Ania,
3. Administration-- Probably actually the biggest concern for many priests, clergy, etc. Who would be in charge or ROCOR if union was to occur? That's why the push right now is toward concelebration, rather than administrative union.
This is very strange, if we are to take the "two parts of one Russian Church" talk seriously. If the MP really is one part of that "Russian Church", then it would follow (by her own mandate) ROCOR would have no choice but to submit to the MP, returning to it's "mother Church".
Of course, the ideal would be, the MP gets our holdings in Russia (since cononically we shouldn't have any holdings in Russia, & we're the Church Abroad or the Church Outside Russia, and had generally left inside of Russia to the Catacomb Church, before the fall of communism), and any and all MP holdings outside of Russia would go to ROCOR.
I'm surprised/disappointed that this issue is paid very little attention by those supportive of ROCOR's post-Cyprian orientation.
Obviously there was a time, relatively recently, where the leadership of ROCOR saw nothing inappropriate (indeed they saw this as being a moral duty) about going into the "MP's turf" and consecrating Bishops, and taking entire communities in Russia under ROCOR's care. Perhaps I only become more and more dense as the days fly by - but how can such act be licit (particularly in an officially post-communist Russia), in the territory of a body which allegedly forms the major part of the "Russian Orthodox Church"?

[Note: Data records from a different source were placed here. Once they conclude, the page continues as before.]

(* ===== verification/Tar.v ===== *)
(** * The tar reader (crates/arkforge-artifact/src/tar.rs)

    [TarReader] over any byte source: header fields, pax and GNU metadata, path rules,
    member bodies and the end marker.  A reader is a value; an operation returns the next
    one.  Whatever the source, reading depends only on the sequence it delivers; an archive
    that is accepted has the layout of one, with safe and distinct paths; and an archive of
    plain members is read back. *)

From stdpp Require Import gmap.
From S2P Require Import Prelude Text Sha256 Bits Source.

Definition BLOCK : Z := 512.
Definition MAX_PATH_LEN : Z := 1024.
Definition MAX_PAX_BYTES : Z := 1048576.

(** What an [ArchiveInvalid] or [PathInvalid] says: its text, or the arguments of its
    format. *)
Inductive Detail : Type :=
| Said (text : string)
| PartialBlock (count : Z)
| MetadataTooLarge (size : Z)
| ChecksumMismatch (declared computed : Z)
| FieldOverflows (name : string)
| FieldNotOctal (name : string) (text : bytes)
| PathBytes (len : Z).

(** [Io] carries the source's error; [LinkUnsupported] of a pax record carries the record's
    bytes, which the code converts lossily. *)
Inductive ArchiveError (E : Type) : Type :=
| IdentityMismatch (expected observed : string)
| ArchiveInvalid (detail : Detail)
| PathAbsolute (path : string)
| PathTraversal (path : string)
| PathInvalid (path : Detail)
| PathDuplicate (path : string)
| LinkUnsupported (path : string)
| MemberTypeUnsupported (path : string) (type_flag : Z)
| MemberSizeMismatch (path : string) (declared observed : Z)
| IoFailed (error : E).
Arguments IdentityMismatch {E}. Arguments ArchiveInvalid {E}. Arguments PathAbsolute {E}.
Arguments PathTraversal {E}. Arguments PathInvalid {E}. Arguments PathDuplicate {E}.
Arguments LinkUnsupported {E}. Arguments MemberTypeUnsupported {E}. Arguments MemberSizeMismatch {E}.
Arguments IoFailed {E}.

Definition archive_code {E} (e : ArchiveError E) : string :=
  match e with
  | IdentityMismatch _ _ => "ARC001_IDENTITY_MISMATCH"
  | ArchiveInvalid _ => "ARC002_ARCHIVE_INVALID"
  | PathAbsolute _ => "ARC003_PATH_ABSOLUTE"
  | PathTraversal _ => "ARC004_PATH_TRAVERSAL"
  | PathInvalid _ => "ARC005_PATH_INVALID"
  | PathDuplicate _ => "ARC006_PATH_DUPLICATE"
  | LinkUnsupported _ => "ARC007_LINK_UNSUPPORTED"
  | MemberTypeUnsupported _ _ => "ARC008_MEMBER_TYPE_UNSUPPORTED"
  | MemberSizeMismatch _ _ _ => "ARC009_MEMBER_SIZE_MISMATCH"
  | IoFailed _ => "ARC002_ARCHIVE_INVALID"
  end.

(** Why an operation stops: the error it returns, or a panic (release builds keep
    [overflow-checks] and abort on it). *)
Inductive Stop (E : Type) : Type :=
| Refused (e : ArchiveError E)
| Panicked.
Arguments Refused {E}. Arguments Panicked {E}.

Record TarMemberHeader := mkHeader { th_path : string; th_size : Z; th_mode : Z }.
Record TarMemberObservation := mkObservation { to_path : string; to_size : Z; to_sha256 : Sha256Digest }.

(** ** Bytes *)

Definition strip_nul (l : bytes) : bytes :=
  match index_of 0 l with Some index => take index l | None => l end.

(** [char::is_whitespace] on the characters up to U+00FF. *)
Definition latin1_whitespace (c : Z) : bool := in_range 9 13 c || (c =? 32) || (c =? 0x85) || (c =? 0xa0).

(** [str::trim] on such characters. *)
Definition trim_latin1 (l : bytes) : bytes :=
  rev (drop_while latin1_whitespace (rev (drop_while latin1_whitespace l))).

(** ** Header fields *)

Section Fields.
Context {E : Type}.

Fixpoint base_256 (name : string) (value : Z) (l : bytes) : result (ArchiveError E) Z :=
  match l with
  | [] => Ok value
  | byte :: l =>
      let value := value * 256 + byte in
      if value <=? U64_MAX then base_256 name value l else Err (ArchiveInvalid (FieldOverflows name))
  end.

Definition parse_octal (field : bytes) (name : string) : result (ArchiveError E) Z :=
  if negb (Z.land (field !!! 0%nat) 0x80 =? 0) then base_256 name 0 (drop 1 field)
  else
    let text := take_while (fun byte => negb (byte =? 0) && negb (byte =? 32)) field in
    let text := trim_latin1 text in
    match text with
    | [] => Ok 0
    | _ => ok_or (from_str_radix 8 text) (ArchiveInvalid (FieldNotOctal name text))
    end.

(** The bytes summed: those of the checksum field count as spaces. *)
Definition checksum_bytes (header : bytes) : bytes := take 148 header ++ replicate 8 32 ++ drop 156 header.

Definition as_i8 (byte : Z) : Z := if byte <? 128 then byte else byte - 256.
Definition as_i64 (value : Z) : Z := if value <=? I64_MAX then value else value - 2 ^ 64.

There would seem to be only two conclusions that one could get from this - ROCOR had involved itself in the creation of schisms and is worthy of the slander she had been subjected to for so many years (ROCOR = "un-canonical" or "schismatic"), or she was operating under a set of principles which her leadership for whatever reason has decided to cast aside. In either case, one thing remains the same - a change has occured in the ROCOR...given this, I'm puzzeled at the much protesting that such has not in fact occured.